What you should do:
Counting the line with "running pool, as" as the last one, copy out the lines of the data exactly from the first onward.

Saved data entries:
(** C10.  For [n] not negative, no action of [SetNumberOfThreads(n)]
    changes [Running], [Destroying] or the invoker queue.  On a running
    pool [SetNumberOfThreads(0)] joins the thread of every handle and
    resizes the vector to nothing; when this has been carried out the pool
    is still running and has no thread handle left; and it is carried
    out, without deadlock, when no thread has a negative id.  A pool with
    no thread handle invokes nothing: whatever is submitted stays in the
    queue.  But [SetNumberOfThreads(0)] is not carried out on every
    running pool, as the claim has it: when the thread of the first
    handle has a negative id, as the thread that the growing branch
    appends to an empty vector has, that thread is still in service with
    the desired number 0, the join waits for it for ever, and the thread
    goes on popping and running what is submitted. *)
Theorem SetNumberOfThreads_frame (n : Z) (q : Queue) :
  0 <= n →
  (∀ a q1 q2, a ∈ SetNumberOfThreads_body n q → exec a q1 = Steps q2 →
     Running q2 = Running q1 ∧ Destroying q2 = Destroying q1
     ∧ InvokerQueue q2 = InvokerQueue q1)
  ∧ (Running q = true → 0 < Threads_size q < 2 ^ 31 →
       SetNumberOfThreads_body 0 q =
         [ALock; AStoreNumberOfThreads 0; AUnlock; ANotifyAll]
         ++ (AJoin <$> seq 0 (length (Threads q))) ++ [AResize 0]
       ∧ (∀ w ls w', Q w = q → Admin w = SetNumberOfThreads_body 0 q →
            existsb is_call ls = false → steps ls w = Some w' → Admin w' = [] →
            Running (Q w') = true ∧ Threads (Q w') = []
            ∧ NumberOfThreads (Q w') = 0)
       ∧ (Locked q = false → Destroying q = false →
          (∀ pos t, Threads q !! pos = Some t →
             ∃ ThreadId st, t = Joinable ThreadId st ∧ 0 <= ThreadId) →
          ∀ w0, Q w0 = q → Admin w0 = SetNumberOfThreads_body 0 q →
            (∀ ls w, existsb is_call ls = false → steps ls w0 = Some w →
               Admin w ≠ [] → Progress w)
            ∧ ∃ ls w, forallb internal ls = true ∧ steps ls w0 = Some w
                ∧ Admin w = [])
       ∧ (Destroying q = false →
          ∀ ThreadId st, Threads q !! 0%nat = Some (Joinable ThreadId st) →
            st ≠ Returned → ThreadId < 0 → ThreadId < NumberOfThreads q →
            ∀ w0, Q w0 = q → Admin w0 = SetNumberOfThreads_body 0 q →
              ∀ ls w, existsb is_call ls = false → steps ls w0 = Some w →
                AJoin 0 ∈ Admin w
                ∧ ∃ st', Threads (Q w) !! 0%nat = Some (Joinable ThreadId st')
                    ∧ st' ≠ Returned
                    ∧ ∀ invoker rest, InvokerQueue (Q w) = invoker :: rest →
                        st' = Ready ∨ st' = Notified → Locked (Q w) = false →
                        ∃ w', step (LWorker 0) w = Some w'
                          ∧ Invoked w' = Invoked w ++ [invoker]))
  ∧ (∀ w l w', Threads (Q w) = [] → step l w = Some w' →
       Invoked w' = Invoked w
       ∧ ∃ pushed, InvokerQueue (Q w') = InvokerQueue (Q w) ++ pushed).
Proof.
  intros Hn. split; [|split].
  - intros a q1 q2 Hin He.
    pose proof (stores_flag_SetNumberOfThreads n q) as Hall.
    rewrite forallb_forall in Hall. apply list_elem_of_In, Hall in Hin.
    apply negb_true_iff in Hin.
    destruct (exec_flags _ _ _ Hin He) as [? ?].
    destruct (exec_InvokerQueue _ _ _ He) as [? _]. done.
  - intros HR Hs.
    assert (0 <= 0 < Threads_size q) as H0 by lia.
    assert (Threads_size q < 2 ^ 31) as Hsz by lia.
    pose proof (SetNumberOfThreads_shrink 0 q HR H0 Hsz) as E.
    change (Z.to_nat 0) with 0%nat in E. rewrite Nat.sub_0_r in E.
    split; [exact E|]. split; [|split].
    + intros w ls w' HQ HA Hls Hsteps HA'.
      destruct (shrink_done 0 q w ls w' HR H0 Hsz HQ HA Hls Hsteps HA')
        as (HN & HT & HR').
      repeat split; try done.
      unfold Threads_size in HT. destruct (Threads (Q w')); [done|simpl in HT; lia].
    + intros HL HD Hids w0 HQ HA. subst q. apply (shrink_returns 0 w0); try done.
      intros pos t _. apply Hids.
    + intros HD ThreadId st Hpos Hst Hid HN w0 HQ HA ls w Hls Hsteps. subst q.
      destruct (shrink_stuck 0 ThreadId st w0 HR HD H0 Hsz Hpos Hst Hid HN HA
                  ls w Hls Hsteps) as (Hin & st' & Hpos' & Hst' & Hpop).
      split; [done|]. eauto.
  - intros w l w'. apply step_no_threads.
Qed.

End Shrinks.

(** ** The destructor *)

Section Destruction.

Context {Invoker : Type}.
Local Abbreviation Queue := (vtkThreadedCallbackQueue Invoker).
Implicit Types (q : Queue) (w : World Invoker) (l : Label Invoker)
  (t : thread Invoker).

(** The release of the controller is over exactly when no call is in
    progress, and then the destructor has its actions to perform. *)
Lemma Destructor_body_spec w :
  (Destructor_body w = None ↔ Admin w ≠ [])
  ∧ ∀ w1, Destructor_body w = Some w1 →
      Admin w = [] ∧ w1 = mkWorld (Q w) (Destructor_actions (Q w)) (Invoked w).
Proof.
  unfold Destructor_body, release_Controller.
  destruct (Admin w); split; try done; by intros w1 [= <-].
Qed.

(** C2, as the code has it.  The destructor runs on a running pool of
    which every handle holds a thread.  It first releases the
    controller, and waits there as long as a call is in progress: for
    ever, if that call is at the join of a thread that is in service, as
    the shrinking call that follows a growing one is.  Once the
    controller is released, in every state that the threads of the pool
    can reach: as long as the destructor has actions left, it can perform
    the next one or the thread that it waits for can move, so there is no
    deadlock; once [Destroying] is set every execution is finite; when the
    destructor has no action left every thread has been joined.
    [Destroying] does not keep a thread from popping: a thread in service
    that finds the queue non-empty pops its head and runs it.  So, if a
    thread was in service when the controller was released, the queue is
    empty when the destructor ends and every invoker that was pending has
    been run, in order. *)
Theorem destructor_joins_and_drains (w0 : World Invoker) :
  Running (Q w0) = true →
  (∀ pos t, Threads (Q w0) !! pos = Some t → joinable t = true) →
  (Destructor_body w0 = None ↔ Admin w0 ≠ [])
  ∧ (∀ pos ThreadId, Joins_ahead pos ThreadId w0 →
       ∀ ls w, existsb is_call ls = false → steps ls w0 = Some w →
         Destructor_body w = None)
  ∧ (Locked (Q w0) = false → ∀ w1, Destructor_body w0 = Some w1 →
     ∀ ls w, forallb internal ls = true → steps ls w1 = Some w →
       (Admin w ≠ [] → Progress w)
       ∧ (Destroying (Q w) = true → ∀ ls' w',
            forallb internal ls' = true → steps ls' w = Some w' →
            (length ls' <= measure w)%nat)
       ∧ (Admin w = [] →
            ∀ pos t, Threads (Q w) !! pos = Some t → t = NotJoinable)
       ∧ (Destroying (Q w) = true →
          ∀ pos ThreadId st invoker rest,
            Threads (Q w) !! pos = Some (Joinable ThreadId st) →
            st = Ready ∨ st = Notified → Locked (Q w) = false →
            ThreadId < NumberOfThreads (Q w) →
            InvokerQueue (Q w) = invoker :: rest →
            ∃ w', step (LWorker pos) w = Some w'
              ∧ Invoked w' = Invoked w ++ [invoker] ∧ InvokerQueue (Q w') = rest)
       ∧ (Admin w = [] → Serving (Q w0) →
            InvokerQueue (Q w) = []
            ∧ Invoked w = Invoked w0 ++ InvokerQueue (Q w0))).
Proof.
  intros HR Hj. split; [apply Destructor_body_spec|]. split.
  { intros pos ThreadId HJ ls w Hls Hsteps.
    destruct (Joins_ahead_steps _ _ _ _ _ HJ Hls Hsteps)
      as (_ & _ & (pre & rest & E & _) & _).
    apply Destructor_body_spec. rewrite E. by destruct pre. }
  intros HL w1 Hrel ls w Hls Hsteps.
  apply Destructor_body_spec in Hrel as [HA0 ->].
  set (w1 := mkWorld (Q w0) (Destructor_actions (Q w0)) (Invoked w0)) in *.
  assert (halting_store (AStoreDestroying true)) as Hs by (by right).
  pose proof (Destructor_Shutdown w1 HR HL Hj eq_refl) as HS0.
  pose proof (Shutdown_steps _ _ _ _ _ HS0 (internal_no_call _ Hls) Hsteps) as HS.
  assert (forallb quiet (Admin w1) = true) as Hq0 by apply quiet_Destructor.
  assert (Admin w = [] → ∀ pos t, Threads (Q w) !! pos = Some t → t = NotJoinable)
    as Hdone.
  { intros HAw pos t Hpos.
    apply (proj2 (Shutdown_done _ _ _ HS HAw) pos t); [lia|done]. }
  split.
  { intros HAw. destruct (Shutdown_progress _ _ _ _ HS) as [?|(E & _)]; done. }
  split.
  { intros HD ls' w' Hls' Hsteps'.
    assert (halted (Q w) = true) as Hh by (unfold halted; by rewrite HD, orb_true_r).
    pose proof (Shutdown_bounded _ _ _ _ _ Hs HS Hh Hls' Hsteps'). lia. }
  split; [exact Hdone|].
  split.
  { intros HD pos ThreadId st invoker rest Hpos Hst HLw Hid HQ.
    assert (Running (Q w) = true) as HRw
      by (rewrite <- HR; by eapply (quiet_steps ls w1 w)).
    destruct (pops_while_destroying w pos ThreadId st invoker rest)
      as (w' & ? & ? & ? & _); eauto. }
  intros HAw HServ.
  assert (Draining w) as (_ & _ & HD).
  { eapply Draining_steps; [|exact Hls|exact Hsteps]. repeat split; auto. }
  assert (InvokerQueue (Q w) = []) as HE.
  { destruct HD as [(pos & ThreadId & st & Hpos & _)|]; [|done].
    pose proof (Hdone HAw _ _ Hpos). done. }
  split; [done|].
  destruct (steps_fifo _ _ _ Hsteps) as (pushed & E & Hp).
  rewrite (Hp Hls), HE, !app_nil_r in E. done.
Qed.
(** * Further properties of the handlers *)

(** X17. The admin-only operations are refused to everyone else: when the
    caller is not the admin of the session named, [kick-user], [unban-user],
    [get-banned-users] and [mute-user] answer with their "only admin" error,
    emit nothing else and leave the server state exactly as it was. *)
Theorem admin_only_operations now sid code target ip muted s session :
  code <> "" -> target <> "" -> ip <> "" ->
  getSession code (manager s) = Some session ->
  adminId session <> sid ->
  on_kick_user now sid (Some code) (Some target) s
  = (s, [Callback sid (RError "Only admin can kick users")]) /\
  on_unban_user sid (Some code) (Some ip) s
  = (s, [Callback sid (RError "Only admin can unban users")]) /\
  on_get_banned_users sid (Some code) s
  = (s, [Callback sid (RError "Only admin can view banned users")]) /\
  on_mute_user sid (Some code) (Some target) muted s
  = (s, [Callback sid (RError "Only admin can mute users")]).
Proof.
  intros Hc Ht Hi Hg Ha.
  assert (Hne : negb (String.eqb (adminId session) sid) = true)
    by (by destruct (String.eqb_spec (adminId session) sid)).
  unfold on_kick_user, on_unban_user, on_get_banned_users, on_mute_user.
  destruct code; [done|]. destruct target; [done|]. destruct ip; [done|].
  simpl in *. by rewrite Hg, Hne.
Qed.
Lemma bind_from_storage (loaded : list Scene.TEXTURE_INFO) (i : Z)
    (lib : Scene.Libraries) :
  storage (texture_units (Scene.calls (Scene.bind_from loaded i lib)))
  = storage (texture_units (Scene.calls lib)).
Proof.
  revert i lib. induction loaded as [| t loaded IH]; intros i lib; [done |].
  cbn [Scene.bind_from]. rewrite IH, !texture_units_call.
  cbn [gl_call storage]. by rewrite Z.eqb_refl.
Qed.

Lemma find_imap (f : nat -> Z) (l : list (string * string)) (k : nat)
    (file tag : string) (i : Z) :
  NoDup l.*2 -> l !! k = Some (file, tag) ->
  Scene.find_slot tag (imap (fun j ft => Scene.mkTexture ft.2 (f j)) l) i
  = (i + Z.of_nat k)%Z
  /\ Scene.find_id tag (imap (fun j ft => Scene.mkTexture ft.2 (f j)) l)
     = Scene.int_of_GLuint (f k).
Proof.
  revert f k i. induction l as [| ft l IH]; intros f k i Hnd Hk; [done |].
  cbn [imap Scene.find_slot Scene.find_id Scene.texture_tag Scene.ID].
  rewrite fmap_cons in Hnd. apply NoDup_cons in Hnd as [Hft Hnd].
  destruct k as [| k].
  - injection Hk as ->. cbn [snd]. rewrite String.eqb_refl.
    split; [lia | done].
  - cbn [lookup list_lookup] in Hk.
    destruct (String.eqb_spec ft.2 tag) as [Heq | Hne].
    + exfalso. apply Hft. rewrite Heq.
      apply list_elem_of_fmap. exists (file, tag). split; [done |].
      by apply (list_elem_of_lookup_2 _ k).
    + destruct (IH (f ∘ S) k (i + 1)%Z Hnd Hk) as [Hs Hi].
      unfold compose in *. rewrite Hs, Hi. split; [lia | done].
Qed.

Lemma scene_textures_NoDup : NoDup scene_textures.*2.
Proof.
  unfold scene_textures. cbn [fmap list_fmap snd].
  repeat (apply NoDup_cons_2;
          [rewrite ?elem_of_cons, elem_of_nil; intuition discriminate |]).
  apply NoDup_nil_2.
Qed.
Lemma has_lt_newline (s : string) : has_lt s = false -> has_byte 10 s = false.
Proof.
  induction s as [|c s IH]; [done|]. cbn [has_lt has_byte].
  intros [Hc Hs]%orb_false_iff. rewrite IH, orb_false_r by done.
  destruct (byte_is 10 c) eqn:E; [|done]. rewrite starts_with_lt1 in Hc; [done|].
  unfold is_lt1. by rewrite E.
Qed.

Lemma has_lt_app (a b : string) (d : ascii) :
  plain_byte d = true -> has_lt (a +:+ String d b) = has_lt a || has_lt (String d b).
Proof.
  intros Hd. induction a as [|c a IH]; [done|].
  rewrite string_app_cons. cbn [has_lt]. rewrite IH, <- string_app_cons.
  by rewrite starts_with_lt_app, orb_assoc.
Qed.

(** The group of a text without stars and line terminators is the text. *)
Lemma match_group_exact (g rest : string) :
  has_byte 42 g = false -> has_lt g = false ->
  match_group (g +:+ "**" +:+ rest) = Some (g, rest).
Proof.
  induction g as [|c g IH]; [by intros _ _; rewrite string_app_nil_l, match_group_eq|].
  cbn [has_byte has_lt]. intros [Hc Hg]%orb_false_iff [Hlt Hl]%orb_false_iff.
  rewrite match_group_eq, starts_with_lt_stars, Hlt by done.
  rewrite string_app_cons, IH by done.
  replace (strip_prefix "**" _) with (@None string); [done|].
  symmetry. apply strip_stars_None. left. by intros ->.
Qed.

Lemma match_group_no_star (s : string) : has_byte 42 s = false -> match_group s = None.
Proof.
  induction s as [|c s IH]; [done|]. simpl has_byte. intros [Hc Hs]%orb_false_iff.
  rewrite match_group_eq, IH by done.
  replace (strip_prefix "**" _) with (@None string); [by case_match|].
  symmetry. apply strip_stars_None. left. by intros ->.
Qed.

Lemma starts_star_no_star (s : string) : has_byte 42 s = false -> starts_star s = false.
Proof.
  destruct s as [|c s]; [done|]. simpl. intros [Hc _]%orb_false_iff.
  apply bool_decide_eq_false. by intros ->.
Qed.

Lemma match_bold_stars (s : string) :
  match_bold (String "*" (String "*" s)) = match_group s.
Proof. reflexivity. Qed.

(** An opening pair of stars with no closing pair on its line stays. *)
Lemma formatMessage_open (a : string) :
  has_byte 42 a = false -> has_byte 10 a = false ->
  formatMessage ("**" +:+ a) = "**" +:+ a.
Proof.
  intros Ha Hn. rewrite formatMessage_eq.
  change ("**" +:+ a) with (String "*" (String "*" a)).
  rewrite replace_bold_step, match_bold_stars, match_group_no_star by done.
  rewrite replace_bold_plain by (right; by apply starts_star_no_star).
  unfold replace_bold_all. rewrite replace_bold_no_star by done.
  apply replace_newlines_id. simpl. by rewrite Hn.
Qed.

Lemma formatMessage_close (b : string) :
  has_byte 42 b = false -> has_byte 10 b = false ->
  formatMessage (b +:+ "**") = b +:+ "**".
Proof.
  intros Hb Hn. rewrite formatMessage_eq, replace_bold_app_plain by done.
  apply replace_newlines_id. by rewrite has_byte_app, Hn.
Qed.

Lemma formatMessage_pair (g : string) :
  has_byte 42 g = false -> has_lt g = false ->
  formatMessage ("**" +:+ g +:+ "**") = "<b>" +:+ g +:+ "</b>".
Proof.
  intros Hg Hl. rewrite formatMessage_eq.
  change ("**" +:+ g +:+ "**") with (String "*" (String "*" (g +:+ "**" +:+ ""))).
  rewrite replace_bold_step, match_bold_stars, match_group_exact by done. apply replace_newlines_id.
  rewrite !has_byte_app. by rewrite (has_lt_newline g).
Qed.

Lemma has_lt_plain (c : ascii) (s : string) :
  is_lt1 c = false -> byte_is 226 c = false -> has_lt (String c s) = has_lt s.
Proof.
  intros H1 H2. cbn [has_lt].
  replace (starts_with_lt (String c s)) with false; [done|].
  destruct s as [|c2 [|c3 s]]; simpl; unfold is_lt3; by rewrite ?H1, ?H2.
Qed.

Lemma has_lt_br (a b : string) :
  has_lt a = false -> has_lt b = false -> has_lt (a +:+ "<br>" +:+ b) = false.
Proof.
  intros Ha Hb.
  change ("<br>" +:+ b) with (String "<" (String "b" (String "r" (String ">" b)))).
  by rewrite has_lt_app, Ha, !has_lt_plain.
Qed.

Lemma formatMessage_split (a b : string) :
  formatMessage (a +:+ newline +:+ b)
  = formatMessage a +:+ "<br>" +:+ formatMessage b.
Proof.
  by rewrite !formatMessage_eq, replace_bold_line, !replace_newlines_app.
Qed.

(** ** Theorems *)

(** The example of the specification: a bold pair and a newline. *)
Theorem formatMessage_example :
  formatMessage ("**bold** line1" +:+ newline +:+ "line2")
  = "<b>bold</b> line1<br>line2".
Proof. reflexivity. Qed.

(** C10: formatting works line by line: the markup of two lines is the
    markup of each, with a line break between; no bold pair spans a
    newline. *)
Theorem formatMessage_lines (a b : string) :
  formatMessage (a +:+ newline +:+ b)
  = formatMessage a +:+ "<br>" +:+ formatMessage b.
Proof. apply formatMessage_split. Qed.

(** The markup holds no newline. *)
Theorem formatMessage_no_newline (text : string) :
  has_byte 10 (formatMessage text) = false.
Proof. rewrite formatMessage_eq. apply replace_newlines_no_newline. Qed.

(** A text with no star and no newline is its own markup. *)
Theorem formatMessage_plain (text : string) :
  has_byte 42 text = false -> has_byte 10 text = false ->
  formatMessage text = text.
Proof.
  intros Hstar Hnl. rewrite formatMessage_eq. unfold replace_bold_all.
  rewrite replace_bold_no_star by done. by apply replace_newlines_id.
Qed.

(** The group of a bold pair is the text up to the first closing pair
    of stars: it splits the input, holds no line terminator, and no
    shorter split exists. *)
Theorem match_group_shortest (s g rest : string) :
  match_group s = Some (g, rest) ->
  s = g +:+ "**" +:+ rest /\ has_lt g = false
  /\ forall g2 rest2, s = g2 +:+ "**" +:+ rest2 -> String.length g <= String.length g2.
Proof.
  intros E. split; [by apply match_group_sound|].
  split; [by eapply match_group_no_lt|].
  intros g2 rest2. by eapply match_group_least.
Qed.

(** A closing pair of stars after a text free of line terminators is
    found. *)
Theorem match_group_found (g rest : string) :
  has_lt g = false ->
  exists g' rest', match_group (g +:+ "**" +:+ rest) = Some (g', rest')
                   /\ String.length g' <= String.length g.
Proof.
  intros [[g' rest'] E]%(match_group_complete g rest).
  exists g', rest'. split; [done|]. by eapply match_group_least.
Qed.

(** The scan of the bold pairs is idempotent: its result holds no match,
    on any text, line terminators included. *)
Theorem replace_bold_idempotent (s : string) :
  replace_bold_all (replace_bold_all s) = replace_bold_all s.
Proof. apply bold_free_id, bold_free_replace. Qed.

(** C39: the scan of the bold pairs ends, and with the fuel it is given it
    ends for no lack of fuel: any fuel that is at least the length of the
    text gives the markup of [replace_bold_all], and that markup holds no
    match any more, where a scan cut short would return the rest of the
    text unread. *)
Theorem replace_bold_enough_fuel (fuel : nat) (s : string) :
  String.length s <= fuel ->
  replace_bold fuel s = replace_bold_all s
  /\ bold_free (replace_bold fuel s) = true.
Proof.
  intros H. rewrite (replace_bold_fuel fuel (String.length s)) by done.
  split; [done|apply bold_free_replace].
Qed.
(** C11: the scanner of formatMessage is the regular expressions of the
    source: the markup is the global replacement of [/\n/] by [<br>] in
    the global replacement of [/\*\*(.*?)\*\*/] by [<b>$1</b>], both
    matched by the backtracking matcher of ECMAScript. *)
Theorem formatMessage_regex (text : string) :
  formatMessage text
  = regex_replace newline_regex br_template
      (regex_replace bold_regex bold_template text).
Proof.
  unfold regex_replace.
  by rewrite formatMessage_eq, regex_replace_newlines, regex_replace_bold.
Qed.

(** Witnesses. *)

Lemma star_enough_fuel_witness :
  repeat_matcher (match_re RDot) false (groups RDot) 10 "ab**" ∅
    (fun rest caps => Some (rest, caps))
  = match_re (RStar false RDot) "ab**" ∅ (fun rest caps => Some (rest, caps)).
Proof. apply star_enough_fuel. simpl. lia. Defined.

Lemma regex_match_prefix_witness :
  "**a** b" = taken "**a** b" " b" +:+ " b"
  /\ String.length " b" <= String.length "**a** b".
Proof. by apply (regex_match_prefix bold_regex "**a** b" " b" {[1 := "a"]}). Defined.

Result of this task:
(** C10.  For [n] not negative, no action of [SetNumberOfThreads(n)]
    changes [Running], [Destroying] or the invoker queue.  On a running
    pool [SetNumberOfThreads(0)] joins the thread of every handle and
    resizes the vector to nothing; when this has been carried out the pool
    is still running and has no thread handle left; and it is carried
    out, without deadlock, when no thread has a negative id.  A pool with
    no thread handle invokes nothing: whatever is submitted stays in the
    queue.  But [SetNumberOfThreads(0)] is not carried out on every
    running pool, as the claim has it: when the thread of the first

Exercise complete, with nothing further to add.